-- ACTIVITY --
Return the records in full, exactly as given.

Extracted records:
(** ** Validity of a result *)

(** C4. The validity test of a result is true exactly when the final
    parameters are present and the status is SUCCESS; it is false
    whenever the status is FAILURE, UNSET or IN_PROGRESS. *)
Theorem isValid_iff (P Ext : Type) (r : Result P Ext) :
  (isValid r = true <-> endParameters r <> None /\ status r = SUCCESS)
  /\ (status r = FAILURE \/ status r = UNSET \/ status r = IN_PROGRESS ->
      isValid r = false).
Proof.
  unfold isValid. split; [split|].
  - intros H. apply andb_true_iff in H. destruct H as [Hp Hs].
    apply Status_eqb_eq in Hs. split; [|exact Hs].
    destruct (endParameters r); [discriminate|discriminate Hp].
  - intros [Hp Hs]. rewrite Hs. destruct (endParameters r); [reflexivity|].
    now elim Hp.
  - intros [H|[H|H]]; rewrite H; apply andb_false_r.
Qed.

(** ** Runs of the straight-line propagator *)

Import StraightLine.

-- REPLY TO THE TASK --
(** ** Validity of a result *)

(** C4. The validity test of a result is true exactly when the final
    parameters are present and the status is SUCCESS; it is false
    whenever the status is FAILURE, UNSET or IN_PROGRESS. *)
Theorem isValid_iff (P Ext : Type) (r : Result P Ext) :
  (isValid r = true <-> endParameters r <> None /\ status r = SUCCESS)
  /\ (status r = FAILURE \/ status r = UNSET \/ status r = IN_PROGRESS ->
      isValid r = false).
Proof.
  unfold isValid. split; [split|].
  - intros H. apply andb_true_iff in H. destruct H as [Hp Hs].
    apply Status_eqb_eq in Hs. split; [|exact Hs].
    destruct (endParameters r); [discriminate|discriminate Hp].
  - intros [Hp Hs]. rewrite Hs. destruct (endParameters r); [reflexivity|].
    now elim Hp.
  - intros [H|[H|H]]; rewrite H; apply andb_false_r.
Qed.

(** ** Runs of the straight-line propagator *)

Import StraightLine.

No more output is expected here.